Aim of the exercise: Lines before the one containing "(m_start_time st =? 0)" are left out; that line and every line after it, through the end of the records, are to be reproduced exactly.

··· Excerpted data ···

(** ** Witnesses

    One job that starts, fails and finishes while the publisher reads it. *)
Module Example_jobs.
#[local] Existing Instance Example_json.document.
#[local] Instance simdjson : Simdjson := fun _ => None.

(** A writer that tells the values of the example apart. *)
Definition write_value (v : @Value Example_json.document) : string :=
  match v with GenNode _ l => to_string (Z.of_nat (length l)) | _ => EmptyString end.

Definition location : source_location := mkLocation "jobs.cpp" 10 2.

Inductive Move := Publisher_moves (n : nat) | Notifies | Starts | Fails | Finishes.

Definition publisher_move (w : Jobs) : Jobs := default w (publisher_step write_value (mkClock 5 7) (fun _ => 0) w).

Definition move (w : Jobs) (m : Move) : Jobs :=
  match m with
  | Publisher_moves n => Nat.iter n publisher_move w
  | Notifies => match notifying w with n :: rest => notify n (set_statuses (statuses w) rest w) | [] => w end
  | Starts => write (set_start 3) 1 w
  | Fails => write_quietly (unhandled_exception (Some "disk full")) 1 w
  | Finishes => write (set_done 4) 1 w
  end.

(** The moves of the job are steps while it runs. *)
Definition allowed (w : Jobs) (m : Move) : bool :=
  match m, statuses w !! 1 with
  | Starts, Some st => negb (m_done st) && (m_start_time st =? 0)
  | (Fails | Finishes), Some st => negb (m_done st)
  | (Starts | Fails | Finishes), None => false
  | _, _ => true
  end.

···

Response:
  | Starts, Some st => negb (m_done st) && (m_start_time st =? 0)
  | (Fails | Finishes), Some st => negb (m_done st)
  | (Starts | Fails | Finishes), None => false
  | _, _ => true
  end.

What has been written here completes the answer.